What to expect if your child needs a CT scan

Posted by Rachel Masey

Wed, May 7, 2014 @ 04:39 PM

CAT scan

First, let’s discuss what a CT scanner is and its’ capabilities:

A CT scanner, also known as a CAT scanner, uses X-rays, which are generated through a computer, in order to form detailed pictures of a specific internal body part.

 The scanner sends X-rays through a particular part of the body that needs to be analyzed. While the scanner rotates, it is creating thinly sliced pictures of that specific body part. Sometimes, there can be difficulties in seeing certain sections of the body or some organs. If this obstacle occurs, an injectable dye can be used in order for the CT scanner to capture better pictures. CT scans aid in locating tumors, kidney stones, lung cancer, appendicitis and aneurysms. They help determine where liver, heart, pelvis and pancreas problems stem from and if a CT is used as a tool during a procedure, it helps direct instruments that have been inserted into the body so that the correct location is reached!

When it comes to scanning children, usually the CT scanner is used to diagnose cancer, diagnose and monitor inflammatory disorders, evaluate injuries and diagnose causes of abdominal pain. It also is very useful when the chest needs to be evaluated. If a child is suffering with pneumonia or a tumor has been found in a the lungs, if a child has certain birth defects within the chest or if there has been disruptions to blood vessels or the lungs, a CT scanner is the primary medical test of choice. 

If your child’s primary doctor recommends that they get a CT scan, here are some pointers:

  • Have your child wear comfortable, loose-fitting clothes (they will probably be asked to wear a gown but at least it will be easier/quicker for them to change)
  • Make sure that your child is not wearing any kind of metal objects: such as, glasses, hearing aids, retainers (that are not permanent), jewelry or even hair pins.
  • Sometimes it’s helpful if you bring a ‘comfort’ piece for your child to hold on to during the scan: such as, a favorite toy, stuffed animal or blankey.
  • Before the day of the exam, you should practice lying still for about 5-10 minutes with your child. This helps them understand what will be expected of them once they are on the CT table. The child is required to stay very still to ensure that the CT pictures come out very clear.

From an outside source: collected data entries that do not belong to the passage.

(** The overflow branch of [Push]: the oldest packet makes room. *)
Definition push_overflow (jb : JitterBuffer) : option JitterBuffer :=
  match heap_Pop (packets jb) with
  | None => None
  | Some (oldest, h) =>
      match mem h !! oldest with
      | None => None
      | Some p =>
          Some (jb <| packets := h |> <| packetMap ::= delete (SequenceNumber p) |>
                   <| packetsDropped ::= fun n => u64 (n + 1) |>)
      end
  end.

(** [Push]: [now] is the reading of [time.Now] and [now2] the later one in
    [updateAdaptiveDelay]. [None] is the panic of popping an empty heap. *)
Definition Push (jb : JitterBuffer) (now now2 : Z) (seq timestamp : Z) (payload : list Z) : option (JitterBuffer * bool) :=
  let jb := push_start jb now seq in
  match packetMap jb !! seq with
  | Some _ => Some (jb, false)
  | None =>
      if seqLess seq (nextExpected jb) then
        Some (jb <| packetsLate ::= fun n => u64 (n + 1) |>, false)
      else
        match (if MaxSize (config jb) <=? Z.of_nat (ph_Len (packets jb))
               then push_overflow jb else Some jb) with
        | None => None
        | Some jb =>
            let pkt := {| SequenceNumber := seq; Timestamp := timestamp; Payload := payload;
                          ReceivedAt := now; index := 0 |} in
            let l := fresh (dom (mem (packets jb))) in
            let h := mkPacketHeap (items (packets jb)) (<[l := pkt]> (mem (packets jb))) in
            let jb := jb <| packets := heap_Push h l |> <| packetMap ::= <[seq := l]> |> in
            let jb :=
              if negb (seq =? nextExpected jb) && seqLess (nextExpected jb) seq
              then jb <| reordered ::= fun n => u64 (n + 1) |> else jb in
            let jb :=
              if AdaptiveMode (config jb) then updateAdaptiveDelay jb (Time_Sub now2 now) else jb in
            Some (jb, true)
        end
  end.

(** The play-out time after a packet: one clock tick, or 20ms. *)
Definition nextPlayTime (jb : JitterBuffer) (now : Z) : Z :=
  if clockRate jb >? 0 then
    Time_Add now (to_int64 (fdiv (of_int Second) (of_int (clockRate jb))))
  else Time_Add now (20 * Millisecond).

(** [Pop]. The outer [None] is a panic, the inner one "no packet". *)
Definition Pop (jb : JitterBuffer) (now : Z) : option (JitterBuffer * option BufferedPacket) :=
  if (ph_Len (packets jb) =? 0)%nat then Some (jb, None)
  else if Before now (lastPlayTime jb) then Some (jb, None)
  else
    match packetMap jb !! nextExpected jb with
    | Some l =>
        match mem (packets jb) !! l with
        | None => None
        | Some pkt =>
            match heap_Remove (packets jb) (index pkt) with
            | None => None
            | Some (_, h) =>
                match mem h !! l with
                | None => None
                | Some pkt =>
                    Some (jb <| packets := h |>
                             <| packetMap ::= delete (SequenceNumber pkt) |>
                             <| nextExpected ::= fun n => u16 (n + 1) |>
                             <| packetsOut ::= fun n => u64 (n + 1) |>
                             <| lastPlayTime := nextPlayTime jb now |>, Some pkt)
                end
            end
        end
    | None =>
        match ph_at (packets jb) 0 with
        | None => None
        | Some oldestPkt =>
            let waitTime := Time_Sub now (lastPlayTime jb) in
            if waitTime >? MaxDelay (config jb) then
              let jb := jb <| nextExpected := SequenceNumber oldestPkt |> in
              match heap_Pop (packets jb) with
              | None => None
              | Some (l, h) =>
                  match mem h !! l with
                  | None => None
                  | Some pkt =>
                      Some (jb <| packets := h |>
                               <| packetMap ::= delete (SequenceNumber pkt) |>
                               <| nextExpected ::= fun n => u16 (n + 1) |>
                               <| packetsOut ::= fun n => u64 (n + 1) |>
                               <| lastPlayTime := nextPlayTime jb now |>, Some pkt)
                  end
              end
            else Some (jb, None)
        end
    end.

(** The loop of [PopBatch]; [now i] is the reading of the clock in round [i]. *)
Fixpoint pop_loop (n i : nat) (now : nat -> Z) (jb : JitterBuffer) : option (JitterBuffer * list BufferedPacket) :=
  match n with
  | O => Some (jb, [])
  | S n =>
      match Pop jb (now i) with
      | None => None
      | Some (jb, None) => Some (jb, [])
      | Some (jb, Some pkt) =>
          match pop_loop n (S i) now jb with
          | None => None
          | Some (jb, l) => Some (jb, pkt :: l)
          end
      end
  end.
(** A slice of negative capacity cannot be made: the call panics. *)
Definition PopBatch (maxPackets : Z) (now : nat -> Z) (jb : JitterBuffer) : option (JitterBuffer * list BufferedPacket) :=
  if maxPackets <? 0 then None else pop_loop (Z.to_nat maxPackets) 0 now jb.

Definition Flush (jb : JitterBuffer) : JitterBuffer :=
  let jb := jb <| packets := empty_heap |> <| packetMap := ∅ |> in
  jb <| packetsDropped ::= fun n => u64 (n + Z.of_nat (ph_Len (packets jb))) |>.

Definition Reset (jb : JitterBuffer) : JitterBuffer :=
  jb <| packets := empty_heap |> <| packetMap := ∅ |> <| initialized := false |>
     <| packetsIn := 0 |> <| packetsOut := 0 |> <| packetsDropped := 0 |> <| packetsLate := 0 |>
     <| reordered := 0 |> <| jitterEstimate := of_int 0 |> <| avgDelay := of_int 0 |>
     <| currentDelay := TargetDelay (config jb) |>.

Definition Size (jb : JitterBuffer) : nat := ph_Len (packets jb).
Definition IsEmpty (jb : JitterBuffer) : bool := (ph_Len (packets jb) =? 0)%nat.
Definition GetCurrentDelay (jb : JitterBuffer) : Z := currentDelay jb.
Definition GetNextExpected (jb : JitterBuffer) : Z := nextExpected jb.
Definition HasPacket (jb : JitterBuffer) (seq : Z) : bool := bool_decide (is_Some (packetMap jb !! seq)).
Definition PeekNext (jb : JitterBuffer) : option BufferedPacket :=
  l ← packetMap jb !! nextExpected jb; mem (packets jb) !! l.

Definition SetTargetDelay (jb : JitterBuffer) (delay : Z) : JitterBuffer :=
  let delay := if delay <? MinDelay (config jb) then MinDelay (config jb) else delay in
  let delay := if delay >? MaxDelay (config jb) then MaxDelay (config jb) else delay in
  jb <| config ::= fun c => c <| TargetDelay := delay |> |>.

Definition SetAdaptiveMode (jb : JitterBuffer) (enabled : bool) : JitterBuffer :=
  jb <| config ::= fun c => c <| AdaptiveMode := enabled |> |>.

(** [GetStats]. *)
Record JitterBufferStats := mkJBStats {
  st_PacketsIn : Z; st_PacketsOut : Z; st_PacketsDropped : Z; st_PacketsLate : Z; st_Reordered : Z;
  st_CurrentSize : nat; st_CurrentDelay : Z; st_JitterEstimate : float64 }.
Definition GetStats (jb : JitterBuffer) : JitterBufferStats :=
  mkJBStats (packetsIn jb) (packetsOut jb) (packetsDropped jb) (packetsLate jb) (reordered jb)
    (ph_Len (packets jb)) (currentDelay jb) (jitterEstimate jb).

(** ** Lemmas: sequence numbers in a window *)

(** How far [s] is ahead of [base], modulo [2^16]. *)
Definition off (base s : Z) : Z := u16 (s - base).

(** [s] is in the half of the sequence space that starts at [base]. *)
Definition in_window (base s : Z) : Prop := off base s < 2 ^ 15.

Lemma off_range base s : 0 <= off base s < 2 ^ 16.
Proof. apply (wrapu_range 16). lia. Qed.

Lemma i16_u16 x : i16 (u16 x) = i16 x.
Proof. unfold wraps, wrapu. rewrite Z.add_mod_idemp_l by lia. done. Qed.

Lemma off_congr base a b : (off base a - off base b - (a - b)) mod 2 ^ 16 = 0.
Proof.
  unfold off, wrapu.
  pose proof (Z.div_mod (a - base) (2 ^ 16) ltac:(lia)) as Ha.
  pose proof (Z.div_mod (b - base) (2 ^ 16) ltac:(lia)) as Hb.
  replace ((a - base) mod 2 ^ 16 - (b - base) mod 2 ^ 16 - (a - b))
    with ((- ((a - base) / 2 ^ 16) + (b - base) / 2 ^ 16) * 2 ^ 16) by lia.
  apply Z.mod_mul. lia.
Qed.

(** Within a window, the wrap-around comparison is the order of the offsets. *)
Lemma seqLess_window base a b :
  in_window base a -> in_window base b -> seqLess a b = (off base a <? off base b).
Proof.
  intros Ha Hb. unfold in_window in *. pose proof (off_range base a). pose proof (off_range base b).
  unfold seqLess. rewrite i16_u16.
  rewrite <- (wraps_congr 16 (off base a - off base b)) by (try lia; apply off_congr).
  rewrite wraps_id by (unfold is_s; lia).
  destruct (Z.ltb_spec (off base a - off base b) 0), (Z.ltb_spec (off base a) (off base b)); lia.
Qed.

(** A sequence number that is not late is in the window. *)
Lemma seqLess_not_late base s : seqLess s base = false <-> in_window base s.
Proof.
  unfold seqLess, in_window, off. rewrite i16_u16, Z.ltb_ge. unfold wraps, wrapu.
  pose proof (Z.mod_pos_bound (s - base) (2 ^ 16) ltac:(lia)).
  rewrite <- (Z.add_mod_idemp_l (s - base)) by lia.
  set (x := (s - base) mod 2 ^ 16) in *.
  destruct (Z.lt_ge_cases x (2 ^ 15)).
  - rewrite Z.mod_small; lia.
  - replace (x + 2 ^ (16 - 1)) with (x - 2 ^ 15 + 1 * 2 ^ 16) by lia.
    rewrite Z.mod_add, Z.mod_small by lia. lia.
Qed.

(** Moving the base of the window forward by at most the offset of [s]. *)
Lemma off_advance base d s : 0 <= d <= off base s -> off (u16 (base + d)) s = off base s - d.
Proof.
  intros Hd. pose proof (off_range base s). unfold off, wrapu in *.
  rewrite Zminus_mod_idemp_r. replace (s - (base + d)) with (s - base - d) by lia.
  rewrite <- Zminus_mod_idemp_l. apply Z.mod_small. lia.
Qed.

Lemma off_self base : off base base = 0.
Proof. unfold off. by rewrite Z.sub_diag. Qed.

Lemma off_eq base s t : is_u 16 s -> is_u 16 t -> off base s = off base t -> s = t.
Proof.
  intros Hs Ht H. unfold is_u in *. pose proof (off_congr base s t) as E.
  rewrite H, Z.sub_diag in E.
  apply Z.mod_divide in E as [k E]; lia.
Qed.

Lemma off_0_eq base s : is_u 16 s -> is_u 16 base -> off base s = 0 -> s = base.
Proof. intros ?? H. apply (off_eq base); [done..|]. by rewrite off_self. Qed.

(** ** Lemmas: the packet heap *)

Definition pkt_seq (m : gmap nat BufferedPacket) (l : nat) : Z :=
  default 0 (SequenceNumber <$> m !! l).

(** The pointers are live and the packets are in the window from [base]. *)
Definition heap_window (base : Z) (h : PacketHeap) : Prop :=
  Forall (fun l => is_Some (mem h !! l) /\ in_window base (pkt_seq (mem h) l)) (items h).
Definition heap_keys (base : Z) (h : PacketHeap) : list Z :=
  (fun l => off base (pkt_seq (mem h) l)) <$> items h.

Definition erase (p : BufferedPacket) : BufferedPacket := p <| index := 0 |>.
(** The packets of two stores agree on everything but their heap index. *)
Definition same_packets (m m' : gmap nat BufferedPacket) : Prop :=
  forall l, erase <$> m !! l = erase <$> m' !! l.

#[export] Instance same_packets_equiv : Equivalence same_packets.
Proof. split; unfold same_packets; [done|by intros m m' H l; rewrite H|by intros ??? H1 H2 l; rewrite H1]. Qed.

Lemma same_packets_seq m m' l : same_packets m m' -> pkt_seq m l = pkt_seq m' l.
Proof.
  intros H. specialize (H l). unfold pkt_seq.
  destruct (m !! l) as [p|], (m' !! l) as [q|]; simpl in *; try done.
  injection H. intros. by simplify_eq.
Qed.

-If your child has a tough time remaining motionless, they might need to be sedated (be medicated to sleep through the duration of the scanning process). Don’t worry, this procedure occurs quite frequently! If sedation is required, your child may be given specific instructions in preparation for the exam. Usually, those details require your child to not consume food or drink several hours prior to being scanned. After the exam, the child is kept in the department until the child is more alert.

What will your child experience on the day of their scan?

  • The technician will first ask that your child lay down on the CT table.
  • To help your child not move around as much during the test, they will place a wide strap across your child’s waist. They also put a lead cover over your child for radiation protection.

-At this point, it is your job to communicate with your child to make sure that they are comfortable. It will be easier for them to tell you the truth and express how they feel. A parent/guardian is allowed to be in the room while the scanning is taking place, but they too will be required to wear a lead cover for protection. (If you are pregnant, it is best that you have someone else accompany your child)

  • Once the child is secure, the technologist will move the table into the CT scanner.
  • For the duration of the scanning, the technologist will not actually be in the same room as you. They will be in a nearby equipment control room but will be able to see you scan room and has the ability to communicate with you using an intercom system.
  • Your child will most likely encounter clicking, knocking and buzzing sounds. This is the scanner revolving around your child, during the imaging process.

After the test:

Your child’s images and reports will be sent out for interpretation and examination. If the results are serious, your doctor who referred the scan to be done will be notified immediately. Usually, you should always contact the referring doctor for the results.